Sweet and slightly savory chutney options are endless. Leftover chutney is delicious served over morning oatmeal or warm cereal.
Cranberry chutney recipe how to make
material
- medium tart apple
- cranberry
- raisins
- light brown sugar
- apple cider vinegar
- kosher salt
- ground cinnamon
- grated ginger
- cloves
- red pepper flakes
instructions
- Place apples, cranberries, raisins, brown sugar, apple cider vinegar, salt, cinnamon, ginger, cloves and red pepper flakes in a large saucepan.
- Bring to a boil over high heat and simmer over low heat until the apples are tender, the cranberries have burst, and the sauce has thickened, about 25 minutes.
- Remove from heat and transfer to an airtight container. Cool and store in the refrigerator until ready to serve.
apple cranberry recipe
The compatibility of apples and cranberries is outstanding.I love the sweet and sour balance you get with these recipes by combining the two. warm cranberry apple cider is proof of that.

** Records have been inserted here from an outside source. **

(* ===== verification/Engine.v ===== *)
(** * The engine's state and its access checks (crates/loom-core/src/vcs.rs, vcs/access.rs)

    [Loom] holds the object store with the content index, the workspace registry, the working tree and
    staging index of every workspace, the open files, the protected refs and the identity and grants
    that its methods check. The state is fully loaded; the compression hints, the queue offsets, the
    key-value caches and the document overlay are not part of it. *)

From S2P Require Import Prelude Types Workspace Store Acl VcsTree VcsContent Registry Identity Effect.

Module Engine.
Import Error Digest FacetKind AclDomain Store Acl VcsTree VcsContent Registry Identity Effect.

(** ** Open files *)

Inductive OpenMode : Type := OpenRead | OpenWrite | OpenReadWrite | OpenAppend.

#[global] Instance OpenMode_eq_dec : EqDecision OpenMode.
Proof. solve_decision. Defined.

Definition can_read (m : OpenMode) : bool := match m with OpenWrite => false | _ => true end.
Definition can_write (m : OpenMode) : bool := match m with OpenRead => false | _ => true end.
Definition creates (m : OpenMode) : bool := match m with OpenRead => false | _ => true end.

Definition open_mode_to_u8 (m : OpenMode) : N := match m with OpenRead => 0 | OpenWrite => 1 | OpenReadWrite => 2 | OpenAppend => 3 end.
Definition open_mode_from_u8 (b : N) : res OpenMode :=
  match b with 0 => Ok OpenRead | 1 => Ok OpenWrite | 2 => Ok OpenReadWrite | 3 => Ok OpenAppend | _ => Err CorruptObject end.
Definition from_wire_tag (tag : N) : res OpenMode := map_err (fun _ => InvalidArgument) (open_mode_from_u8 tag).

Record FileStat : Type := mkFileStat { fs_size : N; fs_mode : N }.

Record OpenHandle : Type := mkOpenHandle { h_inode : N; h_offset : N; h_mode : OpenMode }.

Record Inode : Type := mkInode {
  i_ns : bytes; i_path : option bytes; i_addr : Digest; i_size : N; i_mode : N; open_count : N;
}.

(** The open-file fields of the engine. *)
Record Opens : Type := mkOpens {
  inodes : gmap N Inode;
  handles : gmap N OpenHandle;
  path_to_inode : gmap (bytes * bytes) N;
  next_inode : N;
  next_handle : N;
}.

(** ** Merges in progress and protected refs *)

Record MergeConflict : Type := mkMergeConflict {
  mc_path : bytes; mc_base : option StagedEntry; mc_ours : option StagedEntry; mc_theirs : option StagedEntry;
}.

Record MergeInProgress : Type := mkMergeInProgress {
  other_parent : Digest; our_head : Digest; merge_message : bytes; merge_conflicts_of : list MergeConflict;
  pre_work : WorkTree; pre_dirs : gset bytes;
}.

Record ProtectedRefPolicy : Type := mkProtectedRefPolicy {
  fast_forward_only : bool; signed_commits_required : bool; signed_ref_advance_required : bool;
  required_review_count : N; retention_lock : bool; governance_lock : bool;
}.

(** ** The engine *)

(** What the authorization checks read. *)
Record Access : Type := mkAccess {
  identity : option IdentityStore;
  acl : AclStore;
  predicate_evaluator : option AclPredicateEvaluator;
  session : option bytes;
}.

Section Loom.
Context `{hasher : Hasher} {S : Type} `{ops : !ObjectStore S}.

Record Loom : Type := mkLoom {
  contents : Contents S;
  registry : Registry;
  work : gmap bytes WorkTree;
  dirs : gmap bytes (gset bytes);
  index : gmap bytes WorkTree;
  merge_state : gmap bytes MergeInProgress;
  opens : Opens;
  protected_refs : gmap (bytes * bytes) ProtectedRefPolicy;
  access : Access;
}.
Implicit Types (l : Loom) (ns path : bytes).

Definition loom_new (store : S) : Loom :=
  mkLoom (mkContents store ∅) registry_new ∅ ∅ ∅ ∅ (mkOpens ∅ ∅ ∅ 1 1) ∅ (mkAccess None acl_new None None).

(** Assignments to one field. *)
Definition set_contents l c : Loom :=
  mkLoom c (registry l) (work l) (dirs l) (index l) (merge_state l) (opens l) (protected_refs l) (access l).
Definition set_registry l r : Loom :=
  mkLoom (contents l) r (work l) (dirs l) (index l) (merge_state l) (opens l) (protected_refs l) (access l).
Definition set_work l w : Loom :=
  mkLoom (contents l) (registry l) w (dirs l) (index l) (merge_state l) (opens l) (protected_refs l) (access l).
Definition set_dirs l d : Loom :=
  mkLoom (contents l) (registry l) (work l) d (index l) (merge_state l) (opens l) (protected_refs l) (access l).
Definition set_index l i : Loom :=
  mkLoom (contents l) (registry l) (work l) (dirs l) i (merge_state l) (opens l) (protected_refs l) (access l).
Definition set_merge_state l m : Loom :=
  mkLoom (contents l) (registry l) (work l) (dirs l) (index l) m (opens l) (protected_refs l) (access l).
Definition set_opens l o : Loom :=
  mkLoom (contents l) (registry l) (work l) (dirs l) (index l) (merge_state l) o (protected_refs l) (access l).
Definition set_protected_refs l p : Loom :=
  mkLoom (contents l) (registry l) (work l) (dirs l) (index l) (merge_state l) (opens l) p (access l).
Definition set_access l a : Loom :=
  mkLoom (contents l) (registry l) (work l) (dirs l) (index l) (merge_state l) (opens l) (protected_refs l) a.

Definition set_identity_store l (i : IdentityStore) : Loom :=
  set_access l (mkAccess (Some i) (acl (access l)) (predicate_evaluator (access l)) (session (access l))).
Definition set_acl_store l (a : AclStore) : Loom :=
  set_access l (mkAccess (identity (access l)) a (predicate_evaluator (access l)) (session (access l))).
Definition set_session l (s : bytes) : Loom :=
  set_access l (mkAccess (identity (access l)) (acl (access l)) (predicate_evaluator (access l)) (Some s)).
Definition clear_session l : Loom :=
  set_access l (mkAccess (identity (access l)) (acl (access l)) (predicate_evaluator (access l)) None).

(** [self.work.get(&ns).cloned().unwrap_or_default()] *)
Definition work_of l ns : WorkTree := default ∅ (work l !! ns).
Definition index_of l ns : WorkTree := default ∅ (index l !! ns).
Definition dirs_of l ns : gset bytes := default ∅ (dirs l !! ns).

(** [self.work.entry(ns).or_default().insert(path, e)] *)
Definition put_work l ns path (e : StagedEntry) : Loom := set_work l (<[ns := <[path := e]> (work_of l ns)]> (work l)).

(** [if let Some(w) = self.work.get_mut(&ns) { w.remove(path); }] *)
Definition remove_work l ns path : Loom :=
  match work l !! ns with Some w => set_work l (<[ns := delete path w]> (work l)) | None => l end.

(** ** Directories *)

Definition record_dir (d : gmap bytes (gset bytes)) (ns dir : bytes) : gmap bytes (gset bytes) :=
  let chain := if bool_decide (dir = []) then [] else dir :: path_ancestors dir in
  <[ns := list_to_set chain ∪ default ∅ (d !! ns)]> d.

Definition dir_exists (d : gmap bytes (gset bytes)) (ns dir : bytes) : bool :=
  bool_decide (dir = []) || bool_decide (dir ∈ default ∅ (d !! ns)).
End Loom.

(** ** Authorization *)

Implicit Types (a : Access).

Definition effective_principal a : res (option bytes) :=
  match identity a with
  | Some i => p ← Identity.effective_principal i (session a); Ok (Some p)
  | None => Ok None
  end.

Definition authorize_resource a (resource : AclResource) (right : AclRight) : res () :=
  match identity a with
  | None => Ok ()
  | Some i =>
      principal ← Identity.effective_principal i (session a);
      roles ← effective_roles i principal;
      authorize_resource_with_roles_and_evaluator (acl a) (authenticated_mode i) principal (elements roles) resource right (predicate_evaluator a)
  end.

Definition authorize_domain a ns (d : AclDomain) (right : AclRight) : res () := authorize_resource a (resource_all ns d) right.
Definition authorize a ns (facet : FacetKind) (right : AclRight) : res () := authorize_domain a ns (from_facet facet) right.

Definition authorize_scoped a ns (facet : FacetKind) (kind : AclScopeKind) (value : bytes) (right : AclRight) : res () :=
  authorize_resource a (mkAclResource ns (from_facet facet) None (PrefixResource kind value)) right.

Definition authorize_facet_path a ns facet path right : res () := authorize_scoped a ns facet SK_Path path right.
Definition authorize_collection a ns facet collection right : res () := authorize_scoped a ns facet SK_Collection collection right.
Definition authorize_key a ns facet key right : res () := authorize_scoped a ns facet SK_Key key right.
Definition authorize_table a ns table right : res () := authorize_scoped a ns FacetKind.Sql SK_Table table right.

Definition authorize_ref a ns (ref_name : bytes) (right : AclRight) : res () :=
  authorize_resource a (mkAclResource ns AclDomain.Vcs (Some ref_name) AllResource) right.

Definition normalize_projection_path (path : bytes) : res bytes :=
  let path := trim_start path in
  if bool_decide (path = []) then Ok [] else normalize_path path.

Definition authorize_file_path a ns path right : res () :=
  path ← normalize_projection_path path;
  authorize_facet_path a ns FacetKind.Files path right.

Definition authorize_path a ns path right : res () := authorize_file_path a ns path right.

Definition authorize_global_admin a : res () :=
  match identity a with
  | None => Ok ()
  | Some i =>
      principal ← Identity.effective_principal i (session a);
      roles ← effective_roles i principal;
      authorize_global_admin_with_roles (acl a) (authenticated_mode i) principal (elements roles)
  end.

(** [for facet in self.registry.facets(ns)? { self.authorize(ns, facet, right)? }] *)
Definition authorize_workspace_facets a (r : Registry) ns (right : AclRight) : res () :=
  fs ← facets r ns;
  try_fold (fun _ facet => authorize a ns facet right) () fs.

Definition guard_reserved_write (path : bytes) : res () := if is_reserved_path path then Err PermissionDenied else Ok ().

Definition SYMLINK_MODE : N := 40960. (* 0o120000 *)
Definition FILE_TYPE_MASK : N := 61440. (* 0o170000 *)
Definition is_symlink_mode (mode : N) : bool := N.land mode FILE_TYPE_MASK =? SYMLINK_MODE.
Definition DEFAULT_FILE_MODE : N := 33188. (* 0o100644 *)

End Engine.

A slightly crunchy, sweet and sour combination, the Cranberry Oatmeal Bar is filled with cranberries and apples topped with brown sugar and oatmeal crumbs.
Old-fashioned apple crisps have been a standby recipe for a long time, but I added a whole bag of cranberries to make the perfect unsweetened cranberry apple crisps. It works in any situation, and no one seems to turn it down.
The duo of apples and cranberries also makes savory dishes very tasty. Filled with sweet and sour apples, crunchy sweet cranberries, savory sausage, generous herbs and toasted sourdough cubes, our sourdough stuffing is perfect for holiday dinners.
Sweet apples and cranberries are combined with crunchy cabbage in an apple coleslaw with a tangy lemon dressing.